Intestinal parasitic infections and associated factors among people living with HIV/AIDS in Ethiopia: A systematic review and meta-analysis.PLoS One. 2020; 15(12):e0244887.Plos
Intestinal parasitic infections are major public health problems throughout the world, particularly in people living with HIV/AIDS. People living with HIV/AIDS are vulnerable groups for a variety of diseases, hence they are easily affected by opportunistic and non-opportunistic intestinal parasites due to the weakening of their immunity. Therefore, this study aimed to estimate the pooled prevalence and factors associated with intestinal parasitic infections among people living with HIV/AIDS in Ethiopia.
Articles were identified through search engines in the online electronic databases PubMed/MEDLINE, EMBASE, HINARI, CINAHL, Cochrane Library, Google Scholar, and reference lists of previous studies following the PRISMA Protocol. Studies conducted between 2003 and 2020 with English language were included in this study. This review included papers with having high-quality NOS scores. Meta-analysis was computed using STATA version 11 software. Heterogeneity was assessed using the Cochrane Q-test and I2 test statistics. Subgroup and sensitivity analysis was employed with evidence of heterogeneity. Publication bias was determined using the funnel plot and Egger's regression test statistic.
This study included a total of twenty-two cross-sectional studies with 5,833 study participants. The mean age of the study participants was 35 years old. The pooled prevalence of intestinal parasitic infection among people living with HIV/AIDS in Ethiopia was 39.15% (95%CI: 32.34, 45.95). The pooled prevalence of intestinal parasitic infections among people living with HIV/AIDS who had taking ART and who had not to start ART was found to be 28.27% (95%CI 22.47, 34.06) and 41.63% (95%CI: 28.75, 54.52) respectively. Unavailability of latrine (AOR: 4.87, (95% CI: 2.39, 9.92)), CD4+ T cell count <200cells/μl ((AOR: 3.53, (95%CI: 1.98, 6.27)), and having a history of diarrhea (AOR: 4.79 (95%CI: 1.53, 14.99) were factors significantly associated with intestinal parasitic infections.

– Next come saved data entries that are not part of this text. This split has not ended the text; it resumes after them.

(** C1, as the code has it.  When [setLeverage] and the market entry order
    succeed and the take-profit or the stop-loss placement then throws,
    [openPosition] rethrows that error to its caller; the entry order has
    been placed, the ledger is left as it was (no [addOpenPosition]) and no
    trade is counted. *)
Theorem openPosition_protection_fails
    (config : Config) (env : Runtime.Env) (signal : Bot.Signal)
    (balance : Q) (params : Risk.PositionParameters)
    (w : Runtime.World) (orderResult : Bybit.OrderResult) (e : error) :
  dryRun (trading config) = false ->
  sizingSucceeds config env signal balance params ->
  Bybit.setLeverage (leverageOutcome config env signal) = Ok true ->
  Bybit.openMarketOrder (entryOutcome config env signal params) = Ok orderResult ->
  (Bybit.setTakeProfit (takeProfitOutcome config env signal params) = Throw e
   \/ (exists tpResult,
          Bybit.setTakeProfit (takeProfitOutcome config env signal params) = Ok tpResult
          /\ Bybit.setStopLoss (stopLossOutcome config env signal params) = Throw e)) ->
  let '(r, w') := Bot.openPosition config env signal w in
  r = Throw e
  /\ Runtime.ledger w' = Runtime.ledger w
  /\ Runtime.totalTrades (Runtime.statistics w') = Runtime.totalTrades (Runtime.statistics w)
  /\ Runtime.dailyTrades (Runtime.statistics w') = Runtime.dailyTrades (Runtime.statistics w)
  /\ In (entryOrderCall config signal params) (Runtime.calls w').
Proof.
  intros Hlive Hsizing Hl He [Ht | [tpResult [Ht Hsl]]].
  - rewrite (openPosition_takeProfit_fails Hlive Hsizing w Hl He Ht).
    repeat split. cbn [afterCalls Runtime.calls].
    apply in_or_app. right. apply in_or_app. right. left. reflexivity.
  - rewrite (openPosition_stopLoss_fails Hlive Hsizing w Hl He Ht Hsl).
    repeat split. cbn [afterCalls Runtime.calls].
    apply in_or_app. right. apply in_or_app. right. left. reflexivity.
Qed.

(** C1 in the scripted world: the entry order "E1" is accepted and the
    take-profit is refused. *)
Lemma openPosition_protection_fails_witness :
  let env := scriptedEnv (respond 0 "OK" None) (respond 0 "OK" (Some "E1"%string))
               (respond 10001 "tp rejected" None) (respond 0 "OK" None) in
  let '(r, w') := Bot.openPosition defaultConfig env longSignal initialWorld in
  r = Throw (ApiError "Failed to set Take Profit: tp rejected")
  /\ Runtime.ledger w' = Runtime.ledger initialWorld
  /\ Runtime.totalTrades (Runtime.statistics w') = 0%Z
  /\ Runtime.dailyTrades (Runtime.statistics w') = 0%Z
  /\ In (entryOrderCall defaultConfig longSignal scriptedParams) (Runtime.calls w').
Proof.
  apply (@openPosition_protection_fails defaultConfig
           (scriptedEnv (respond 0 "OK" None) (respond 0 "OK" (Some "E1"%string))
              (respond 10001 "tp rejected" None) (respond 0 "OK" None))
           longSignal 1000%Q scriptedParams initialWorld
           {| Bybit.orderId := Some "E1"%string |}
           (ApiError "Failed to set Take Profit: tp rejected")).
  - reflexivity.
  - exists 100%Q, scriptedInstrument. repeat split.
  - reflexivity.
  - reflexivity.
  - left. reflexivity.
Defined.

(** C1 as stated fails: in the scripted world the leverage is set, the
    entry order "E1" is accepted and the take-profit is refused; the
    operation ends with no open position for the symbol in the ledger, not
    with one. *)
Lemma partial_protection_inserts_nothing :
  let env := scriptedEnv (respond 0 "OK" None) (respond 0 "OK" (Some "E1"%string))
               (respond 10001 "tp rejected" None) (respond 0 "OK" None) in
  Bybit.setLeverage (leverageOutcome defaultConfig env longSignal) = Ok true
  /\ Bybit.openMarketOrder (entryOutcome defaultConfig env longSignal scriptedParams)
     = Ok {| Bybit.orderId := Some "E1"%string |}
  /\ Bybit.setTakeProfit (takeProfitOutcome defaultConfig env longSignal scriptedParams)
     = Throw (ApiError "Failed to set Take Profit: tp rejected")
  /\ let '(r, w') := Bot.openPosition defaultConfig env longSignal initialWorld in
     r = Throw (ApiError "Failed to set Take Profit: tp rejected")
     /\ In (entryOrderCall defaultConfig longSignal scriptedParams) (Runtime.calls w')
     /\ positionsFor "ADAUSDT" (Runtime.ledger w') = []
     /\ length (positionsFor "ADAUSDT" (Runtime.ledger w')) <> 1%nat
     /\ PositionService.hasOpenPosition (Runtime.ledger w') "ADAUSDT" = false.
Proof.
  vm_compute. repeat split; try discriminate.
  do 4 right. left. reflexivity.
Qed.

(** ** Reconciliation *)

Section Reconciliation.

Import Position Runtime PositionService.

Lemma isCloseTrade_iff symbol trackedPosition t :
  isCloseTrade symbol trackedPosition t = true
  <-> closesDirection symbol (op_direction trackedPosition) t.
Proof.
  unfold isCloseTrade, closesDirection.
  rewrite andb_true_iff, orb_true_iff, !andb_true_iff, !String.eqb_eq.
  tauto.
Qed.

Lemma find_first_match (A : Type) (f : A -> bool) (before after : list A) (x : A) :
  Forall (fun y => f y = false) before ->
  f x = true ->
  find f (before ++ x :: after) = Some x.
Proof.
  induction 1 as [|y l Hy Hl IH]; simpl; intros Hx.
  - rewrite Hx. reflexivity.
  - rewrite Hy. exact (IH Hx).
Qed.

Lemma find_no_match (A : Type) (f : A -> bool) (l : list A) :
  Forall (fun y => f y = false) l -> find f l = None.
Proof.
  induction 1 as [|y l Hy Hl IH]; simpl; [reflexivity|].
  rewrite Hy. exact IH.
Qed.

Lemma calculatePnL_valid (entryPrice exitPrice quantity : Q) (direction : string) :
  (0 < entryPrice)%Q -> (0 < exitPrice)%Q -> (0 < quantity)%Q ->
  calculatePnL entryPrice exitPrice quantity direction
  = directionPnl direction entryPrice exitPrice quantity.
Proof.
  intros He Hx Hq. unfold calculatePnL, directionPnl, isValidNumber, Qltb.
  assert (F : forall v, (0 < v)%Q -> Qle_bool v 0 = false).
  { intros v Hv. destruct (Qle_bool v 0) eqn:E; [|reflexivity].
    apply Qle_bool_iff in E. exfalso. exact (Qlt_not_le _ _ Hv E). }
  rewrite (F _ He), (F _ Hx), (F _ Hq). reflexivity.
Qed.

In this study, the overall pooled prevalence of intestinal parasitic infections among HIV/AIDS patients in Ethiopia was relatively high. CD4+ T-cell count <200cells/μl, unavailability of a latrine, and history of diarrhea were significantly associated with intestinal parasitic infections. Therefore, the policymakers and health care professionals could give special attention to the presence of latrines, early detection and treatment of intestinal parasitic infections, and early initiation of ART drugs.